:: Task to complete ::
Copy word for word the lines from the start of the records through the line that contains "is the class", both included.

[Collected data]
───

(* ===== verification/EventLoop.v ===== *)
(** * The event loop ([src/src/network/event_loop.c])

    Registration of file descriptors with epoll and dispatch of their events.  epoll
    is the class [Epoll]: its interest set and [epoll_ctl], with the documented
    effect of each operation.  The array that maps a descriptor to its callback is a
    list, its length the capacity; a slot is empty when its callback is null.  A call
    is [None] when the doubling of the capacity overflows [int].  A callback is given by
    what it does to the loop; callbacks do not poll the same loop again, and a
    descriptor is removed from the loop before it is closed.  The loop carries the log of
    what it has allocated, opened, freed and closed. *)

From stdpp Require Import prelude gmap.
From Stdlib Require Import ZArith Lia.
From S2P Require Import Prelude Errors.

(** ** epoll *)

Inductive ctl_op := EPOLL_CTL_ADD | EPOLL_CTL_MOD | EPOLL_CTL_DEL.

Class Epoll (E : Type) := {
  interest : E -> gmap Z Z;                                  (* descriptor to event mask *)
  epoll_ctl : E -> ctl_op -> Z -> Z -> E * option Z;         (* an errno on failure *)
  epoll_ctl_ok : forall e op fd mask e', epoll_ctl e op fd mask = (e', None) ->
    match op with
    | EPOLL_CTL_ADD => interest e !! fd = None /\ interest e' = <[fd := mask]> (interest e)
    | EPOLL_CTL_MOD => is_Some (interest e !! fd) /\ interest e' = <[fd := mask]> (interest e)
    | EPOLL_CTL_DEL => is_Some (interest e !! fd) /\ interest e' = delete fd (interest e)
    end;
  epoll_ctl_err : forall e op fd mask e' err, epoll_ctl e op fd mask = (e', Some err) ->
    interest e' = interest e /\ err <> 0
}.

(** ** Event masks *)

Definition EPOLLIN := 1.
Definition EPOLLOUT := 4.
Definition EPOLLERR := 8.
Definition EPOLLHUP := 16.
Definition XSAN_EVENT_TYPE_READ := 1.
Definition XSAN_EVENT_TYPE_WRITE := 2.
Definition XSAN_EVENT_TYPE_ERROR := 4.
Definition XSAN_EVENT_TYPE_HANGUP := 8.

(** [if (from & a) to |= b], for each pair. *)
Definition translate (pairs : list (Z * Z)) (from : Z) : Z :=
  foldl (fun to '(a, b) => if Z.land from a =? 0 then to else Z.lor to b) 0 pairs.

Definition event_pairs : list (Z * Z) :=
  [(XSAN_EVENT_TYPE_READ, EPOLLIN); (XSAN_EVENT_TYPE_WRITE, EPOLLOUT);
   (XSAN_EVENT_TYPE_ERROR, EPOLLERR); (XSAN_EVENT_TYPE_HANGUP, EPOLLHUP)].

Definition xsan_to_epoll_events (e : Z) : Z := translate event_pairs e.
Definition epoll_to_xsan_events (e : Z) : Z := translate (map (fun '(a, b) => (b, a)) event_pairs) e.

(** ** State *)

Section Loop.
Context {E : Type} {EP : Epoll E}.

(** What a loop owns, and the calls that acquire and release it. *)
Inductive loop_resource := RsLoop | RsEpoll | RsEvents | RsMap.
Inductive loop_call := Acquire (r : loop_resource) | Release (r : loop_resource).

#[global] Instance loop_resource_eq_dec : EqDecision loop_resource.
Proof. solve_decision. Defined.

(** The callback, never null, and the user data of a descriptor. *)
Definition fd_event_data : Type := Z * Z.

Record xsan_event_loop := Loop {
  el_epoll : E;
  el_max_events : Z;
  el_map : list (option fd_event_data);
  el_calls : list loop_call
}.

Definition el_capacity (l : xsan_event_loop) : Z := Zlen (el_map l).
Definition with_epoll (l : xsan_event_loop) (e : E) : xsan_event_loop :=
  Loop e (el_max_events l) (el_map l) (el_calls l).
Definition with_slot (l : xsan_event_loop) (fd : Z) (d : option fd_event_data) : xsan_event_loop :=
  Loop (el_epoll l) (el_max_events l) (<[Z.to_nat fd := d]> (el_map l)) (el_calls l).

Definition XSAN_EVENT_LOOP_DEFAULT_MAP_SIZE : Z := 1024.

(** [while (fd >= new_capacity) new_capacity *= 2]: [None] when the product is no
    [int]; [Some None] when the fuel runs out. *)
Fixpoint double_capacity (fuel : nat) (fd cap : Z) : option (option Z) :=
  if fd <? cap then Some (Some cap) else
  match fuel with
  | O => Some None
  | S fuel => if 2 ^ 31 <=? cap * 2 then None else double_capacity fuel fd (cap * 2)
  end.

Definition CAPACITY_FUEL : nat := 32.

Definition ensure_fd_map_capacity (alloc_ok : bool) (l : xsan_event_loop) (fd : Z) :
    option (xsan_event_loop * xsan_error_t) :=
  if fd <? el_capacity l then Some (l, XSAN_OK) else
  let cap := if el_capacity l =? 0 then XSAN_EVENT_LOOP_DEFAULT_MAP_SIZE else el_capacity l in
  cap' ← double_capacity CAPACITY_FUEL fd cap;
  cap' ← cap';
  if 1024 * 1024 <? cap' then Some (l, XSAN_ERROR_NO_MEMORY) else
  if negb alloc_ok then Some (l, XSAN_ERROR_NO_MEMORY) else
  Some (Loop (el_epoll l) (el_max_events l)
          (el_map l ++ replicate (Z.to_nat (cap' - el_capacity l)) None)
          (el_calls l ++ [Acquire RsMap] ++ if el_capacity l =? 0 then [] else [Release RsMap]), XSAN_OK).

(** The loop, or what a failed creation has called. *)
Definition xsan_event_loop_create (max_events : Z) (loop_ok : bool) (epoll : option E)
    (events_ok map_ok : bool) : xsan_event_loop + list loop_call :=
  if max_events <=? 0 then inr [] else
  if negb loop_ok then inr [] else
  match epoll with
  | None => inr [Acquire RsLoop; Release RsLoop]
  | Some e =>
      let calls := [Acquire RsLoop; Acquire RsEpoll] in
      if negb events_ok then inr (calls ++ [Release RsEpoll; Release RsLoop]) else
      let l := Loop e max_events [] (calls ++ [Acquire RsEvents]) in
      match ensure_fd_map_capacity map_ok l (XSAN_EVENT_LOOP_DEFAULT_MAP_SIZE - 1) with
      | Some (l, err) =>
          if err =? XSAN_OK then inl l
          else inr (el_calls l ++ [Release RsEvents; Release RsEpoll; Release RsLoop])
      | None => inr (el_calls l)
      end
  end.

(** The log of the loop's calls at its end; a created loop has an epoll descriptor. *)
Definition xsan_event_loop_destroy (l : option xsan_event_loop) : list loop_call :=
  match l with
  | None => []
  | Some l =>
      el_calls l ++ [Release RsEpoll; Release RsEvents] ++
      (if el_capacity l =? 0 then [] else [Release RsMap]) ++ [Release RsLoop]
  end.

(** The common part of adding and modifying; [callback] is [None] when null. *)
Definition register_fd (op : ctl_op) (alloc_ok : bool) (l : option xsan_event_loop) (fd events : Z)
    (callback : option Z) (user_data : Z) :
    option (option xsan_event_loop * xsan_error_t) :=
  match l, callback with
  | Some l, Some cb =>
      if fd <? 0 then Some (Some l, XSAN_ERROR_CONFIG_PARSE) else
      '(l, err) ← ensure_fd_map_capacity alloc_ok l fd;
      if negb (err =? XSAN_OK) then Some (Some l, err) else
      match epoll_ctl (el_epoll l) op fd (xsan_to_epoll_events events) with
      | (e, Some n) => Some (Some (with_epoll l e), xsan_error_from_errno n)
      | (e, None) => Some (Some (with_slot (with_epoll l e) fd (Some (cb, user_data))), XSAN_OK)
      end
  | _, _ => Some (l, XSAN_ERROR_CONFIG_PARSE)
  end.

Definition xsan_event_loop_add_fd := register_fd EPOLL_CTL_ADD.
Definition xsan_event_loop_modify_fd := register_fd EPOLL_CTL_MOD.

Definition xsan_event_loop_remove_fd (l : option xsan_event_loop) (fd : Z) :
    option xsan_event_loop * xsan_error_t :=
  match l with
  | None => (None, XSAN_ERROR_CONFIG_PARSE)
  | Some l =>
      if fd <? 0 then (Some l, XSAN_ERROR_CONFIG_PARSE) else
      match epoll_ctl (el_epoll l) EPOLL_CTL_DEL fd 0 with
      | (e, Some n) => (Some (with_epoll l e), xsan_error_from_errno n)
      | (e, None) =>
          let l := with_epoll l e in
          (Some (if fd <? el_capacity l then with_slot l fd None else l), XSAN_OK)
      end
  end.

(** ** Dispatch *)

(** A call of a callback. *)
Record dispatched_call := Call { dc_callback : Z; dc_fd : Z; dc_events : Z; dc_data : Z }.

Definition slot (l : xsan_event_loop) (fd : Z) : option fd_event_data :=
  if (0 <=? fd) && (fd <? el_capacity l) then mjoin (el_map l !! Z.to_nat fd) else None.

(** [effect] is what a callback does to the loop. *)
Fixpoint dispatch_events (effect : dispatched_call -> xsan_event_loop -> xsan_event_loop)
    (events : list (Z * Z)) (l : xsan_event_loop) : xsan_event_loop * list dispatched_call :=
  match events with
  | [] => (l, [])
  | (fd, mask) :: events =>
      match slot l fd with
      | Some (cb, data) =>
          let c := Call cb fd (epoll_to_xsan_events mask) data in
          let '(l', cs) := dispatch_events effect events (effect c l) in (l', c :: cs)
      | None => dispatch_events effect events l
      end
  end.

(** [wait] is the result of [epoll_wait]: an errno, or the events. *)
Definition xsan_event_loop_poll (effect : dispatched_call -> xsan_event_loop -> xsan_event_loop)
    (wait : Z + list (Z * Z)) (l : option xsan_event_loop) :
    option xsan_event_loop * Z * list dispatched_call :=
  match l, wait with
  | None, _ => (None, -1, [])
  | Some l, inl err => (Some l, if err =? EINTR then 0 else -1, [])
  | Some l, inr events =>
      let '(l', cs) := dispatch_events effect events l in (Some l', Zlen events, cs)
  end.

(** ** Sequences of operations *)

Inductive loop_op :=
  | OpAdd (alloc_ok : bool) (fd events : Z) (callback : option Z) (data : Z)
  | OpModify (alloc_ok : bool) (fd events : Z) (callback : option Z) (data : Z)
  | OpRemove (fd : Z).

Definition loop_step (l : xsan_event_loop) (op : loop_op) :
    option (option xsan_event_loop * xsan_error_t) :=
  match op with
  | OpAdd a fd ev cb d => xsan_event_loop_add_fd a (Some l) fd ev cb d
  | OpModify a fd ev cb d => xsan_event_loop_modify_fd a (Some l) fd ev cb d
  | OpRemove fd => Some (xsan_event_loop_remove_fd (Some l) fd)
  end.

(** * Theorems *)

(** ** Masks *)

Lemma translate_land e m : translate event_pairs (Z.land e m) =
  translate (map (fun '(a, b) => (Z.land m a, b)) event_pairs) e.
Proof. unfold translate, event_pairs. simpl. now rewrite <- !Z.land_assoc. Qed.

(** The translation of masks only looks at the four known events, and loses none of
    them on the way to epoll and back. *)
Lemma event_mask_round_trip e :
  epoll_to_xsan_events (xsan_to_epoll_events e) = Z.land e 15.
Proof.
  assert (H : xsan_to_epoll_events e = xsan_to_epoll_events (Z.land e 15)).
  { unfold xsan_to_epoll_events. now rewrite translate_land. }
  rewrite H. pose proof (Z.land_ones e 4 ltac:(lia)) as Hl. change (Z.ones 4) with 15 in Hl.
  pose proof (Z.mod_pos_bound e (2 ^ 4) ltac:(lia)) as Hb. rewrite <- Hl in Hb.
  generalize dependent (Z.land e 15). clear. intros k _ _ Hb. change (2 ^ 4) with 16 in Hb.
  assert (Hk : k ∈ seqZ 0 16) by (apply elem_of_seqZ; lia). revert Hk.
  apply (Forall_forall (fun k => epoll_to_xsan_events (xsan_to_epoll_events k) = k)).
  repeat constructor.
Qed.

(** ** Capacity *)

(** From a power of two, the loop ends at the smallest one above the descriptor,
    with fuel to spare; only descriptors from [2^30] on make the product overflow. *)
Lemma double_capacity_spec fuel fd k :
  0 <= k <= 30 -> 31 - k <= Z.of_nat fuel ->
  if 2 ^ 30 <=? fd then double_capacity fuel fd (2 ^ k) = None
  else exists j, k <= j <= 30 /\ fd < 2 ^ j /\ (j = k \/ 2 ^ (j - 1) <= fd) /\
    double_capacity fuel fd (2 ^ k) = Some (Some (2 ^ j)).
Proof.
  revert k. induction fuel as [|fuel IH]; intros k Hk Hf; [lia|]. cbn [double_capacity].
  assert (Hmono : 2 ^ k <= 2 ^ 30) by (apply Z.pow_le_mono_r; lia).
  assert (Hpow : 2 ^ k * 2 = 2 ^ (k + 1)) by (rewrite Z.pow_add_r; lia). rewrite Hpow.
  destruct (Z.ltb_spec fd (2 ^ k)).
  { destruct (Z.leb_spec (2 ^ 30) fd); [lia|]. exists k. split_and!; [lia..|now left|done]. }
  destruct (decide (k = 30)) as [->|].
  { change (2 ^ 31 <=? 2 ^ (30 + 1)) with true. now destruct (Z.leb_spec (2 ^ 30) fd); [|lia]. }
  destruct (Z.leb_spec (2 ^ 31) (2 ^ (k + 1))) as [Hle|_].
  { apply Z.pow_le_mono_r_iff in Hle; lia. }
  specialize (IH (k + 1) ltac:(lia) ltac:(lia)). destruct (2 ^ 30 <=? fd); [done|].
  destruct IH as (j & ? & ? & Hj & Hd). exists j. split_and!; [lia..| |done].
  right. destruct Hj as [->|]; [|done]. now replace (k + 1 - 1) with k by lia.
Qed.

(** ** Resources *)

(** How many of a resource are held after the calls; [None] once one is released that is
    not held. *)
Definition held (r : loop_resource) (calls : list loop_call) : option nat :=
  foldl (fun n c =>
    match n, c with
    | Some n, Acquire r' => Some (if decide (r' = r) then S n else n)
    | Some n, Release r' =>
        if decide (r' = r) then match n with O => None | S n => Some n end else Some n
    | None, _ => None
    end) (Some O) calls.

(** Everything that was acquired is released, once. *)
Definition balanced (calls : list loop_call) : Prop := forall r, held r calls = Some O.

(** The log of a loop that owns each of its resources. *)
Definition owning (calls : list loop_call) : Prop := forall r, held r calls = Some 1%nat.

Lemma held_app r calls rest n :
  held r calls = Some n -> held r (calls ++ rest) = held r (replicate n (Acquire r) ++ rest).
Proof.
  intros H. unfold held in *. rewrite !foldl_app, H. f_equal. clear. induction n as [|n IH]; [done|].
  rewrite replicate_S_end, foldl_app, <- IH. cbn. now rewrite decide_True.
Qed.

Lemma owning_grow calls : owning calls -> owning (calls ++ [Acquire RsMap; Release RsMap]).
Proof. intros H r. rewrite (held_app r calls _ 1) by done. now destruct r. Qed.

Lemma owning_destroy calls :
  owning calls -> balanced (calls ++ [Release RsEpoll; Release RsEvents; Release RsMap; Release RsLoop]).
Proof. intros H r. rewrite (held_app r calls _ 1) by done. now destruct r. Qed.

───

:: Solution for this problem ::
(* ===== verification/EventLoop.v ===== *)
(** * The event loop ([src/src/network/event_loop.c])

    Registration of file descriptors with epoll and dispatch of their events.  epoll
    is the class [Epoll]: its interest set and [epoll_ctl], with the documented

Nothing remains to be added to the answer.